But in a play so beloved as Meredith Willson’s, directed with Christopher Borer’s Disney-style charm, “The Music Man” is more about what you’re not supposed to like — or rather, who.
And in this case, Professor Harold Hill, the conniving con man who dupes the town on the lovely idea of a boys’ marching band — but can’t conduct a single note — is so wonderfully boisterous you’ll wish the show could keep running long after the instruments finally arrive.
“It’s a wonderful show, it’s quite magical,” Borer said. Under his direction, the cast seems to have fused together, each character’s lines clipping along in a cohesive rhythm, every stage presence as colorful and charming as the next. It seems a bit of the magic of River City, Iowa, has spread to CSTOCK’s Silverdale stage.
Amy Musselwhite, who lends beautiful vocals to Marian ‘the Librarian,’ said hers is a “dream role” in a show for all ages.
“She would be a feminist in today’s age,” Musselwhite said of Marian, the smart, stubborn music teacher who won’t settle with just any man, despite the widely held notion she’s on the fast track to spinsterhood.
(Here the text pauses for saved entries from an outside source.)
(** ** Error codes *)

(** C9, as the code has it. A null argument, an oversized size and an
    unrecognised selector make [updateGestureMask] return the same code,
    [ERROR_OP_NOT_ALLOW], and a header mismatch makes [readGestureCoords]
    return that code too; none of them changes the world. *)
Theorem failures_return_ERROR_OP_NOT_ALLOW
    K dev w delta size oversize en en' selector event :
  GESTURE_MASK_SIZE K < oversize ->
  size <= GESTURE_MASK_SIZE K ->
  selector <> FEAT_ENABLE K ->
  selector <> FEAT_DISABLE K ->
  6 <= Z.of_nat (length event) ->
  index event 0 <> Some (EVT_ID_USER_REPORT K)
  \/ index event 1 <> Some (EVT_TYPE_USER_GESTURE K) ->
  updateGestureMask K None size en w = Some (ERROR_OP_NOT_ALLOW K, w)
  /\ updateGestureMask K (Some delta) oversize en' w
     = Some (ERROR_OP_NOT_ALLOW K, w)
  /\ updateGestureMask K (Some delta) size selector w
     = Some (ERROR_OP_NOT_ALLOW K, w)
  /\ readGestureCoords K dev (Some event) w
     = Some (ERROR_OP_NOT_ALLOW K, w).
Proof.
  intros Hover Hsize Hen Hdis Hlen Htag.
  split; [reflexivity|]. split; [|split].
  - unfold updateGestureMask. cbn [is_null negb].
    destruct (Z.leb_spec oversize (GESTURE_MASK_SIZE K)); [lia|reflexivity].
  - unfold updateGestureMask. cbn [is_null negb].
    destruct (Z.leb_spec size (GESTURE_MASK_SIZE K)); [|lia].
    destruct (Z.eqb_spec selector (FEAT_ENABLE K)); [contradiction|].
    destruct (Z.eqb_spec selector (FEAT_DISABLE K)); [contradiction|].
    reflexivity.
  - destruct (index_in_range event 0) as [e0 He0]; [lia|].
    destruct (index_in_range event 1) as [e1 He1]; [lia|].
    unfold readGestureCoords, deref, bind, lift, ret.
    rewrite He0; cbv beta iota.
    destruct (Z.eqb_spec e0 (EVT_ID_USER_REPORT K)) as [->|]; [|reflexivity].
    rewrite He1; cbv beta iota.
    destruct (Z.eqb_spec e1 (EVT_TYPE_USER_GESTURE K)) as [->|];
      [|reflexivity].
    destruct Htag as [Htag|Htag]; contradiction.
Qed.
When Hill comes to town, chastising River City’s trouble-causing pool table and selling the unheard sounds of a marching band, Marian is none too confident in the man’s boastful stories and big promises. It’s 1912, and River City is a place keen on purity, where cigarettes are illegal and the mayor’s daughter is forbidden to fraternize with the boy from the wrong side of the tracks — “egads!”
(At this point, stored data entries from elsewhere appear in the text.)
(** * A shallow embedding of the zone store and the zone signer ([zone.go])
      and of the EDNS0 codec of the [dns] package.

    Go values are modelled as follows.
    - [uint8], [uint16], [uint32], [uint64], [int64]: [Z], with the
      wrap-around of conversions and shifts written out ([uintN], [int64]).
    - [string]: [string] (a sequence of bytes); [[]byte] and [net.IP]: [list Z]
      with every element in [0, 256); the [nil] slice is the empty list.
    - [map[uint16][]T]: [gmap Z (list T)]; a [range] over a map visits
      [map_to_list], one of the orders Go may choose.
    - pointers to records ([*RRSIG], [*DNSKEY], the [RR] interface): the
      record together with its address [ptr]; [==] on them compares the
      addresses.
    - a call that may return an error, panic or never return: [outcome]. *)

From Stdlib Require Import ZArith String Ascii List Lia Bool.
From stdpp Require Import gmap strings list sorting.

Open Scope Z_scope.

(** ** Outcomes of a call *)

Inductive error : Type :=
| ErrSoa                              (* the package variable [ErrSoa] *)
| Error_ (Err Name : string)        (* [&Error{Err: ..., Name: ...}] *)
| errors_New (msg : string)          (* [errors.New(msg)] *)
| hex_error                           (* an error of [encoding/hex] *)
| sign_error (msg : string).         (* an error of [RRSIG.Sign] *)

Inductive outcome (A : Type) : Type :=
| Ok (a : A)          (* normal return ([nil] error) *)
| Fail (e : error)    (* return with a non-nil error *)
| Panic               (* run-time panic: index or slice out of range,
                         failed type assertion *)
| Hang.               (* the call never returns *)

Arguments Ok {A} a.
Arguments Fail {A} e.
Arguments Panic {A}.
Arguments Hang {A}.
Eric Richardson’s Hill is as smooth and well-oiled as a superb sales pitch. His choreography is rowdy — hardly a scene goes by without Hill perching on top of this, tap dancing on top of that. Richardson and Musselwhite bring the unlikely pair together in a show that seems as much a celebration of storytelling on the stage as it is a peek inside small-town America, where happy endings are just a train stop down the tracks.
WANT TO GO?
“The Music Man” will play at CSTOCK Feb. 12 to March 7. The show plays Fridays and Saturdays at 7:30 p.m. and at 6 p.m. Sundays. For tickets and more information, visit www.cstock.org.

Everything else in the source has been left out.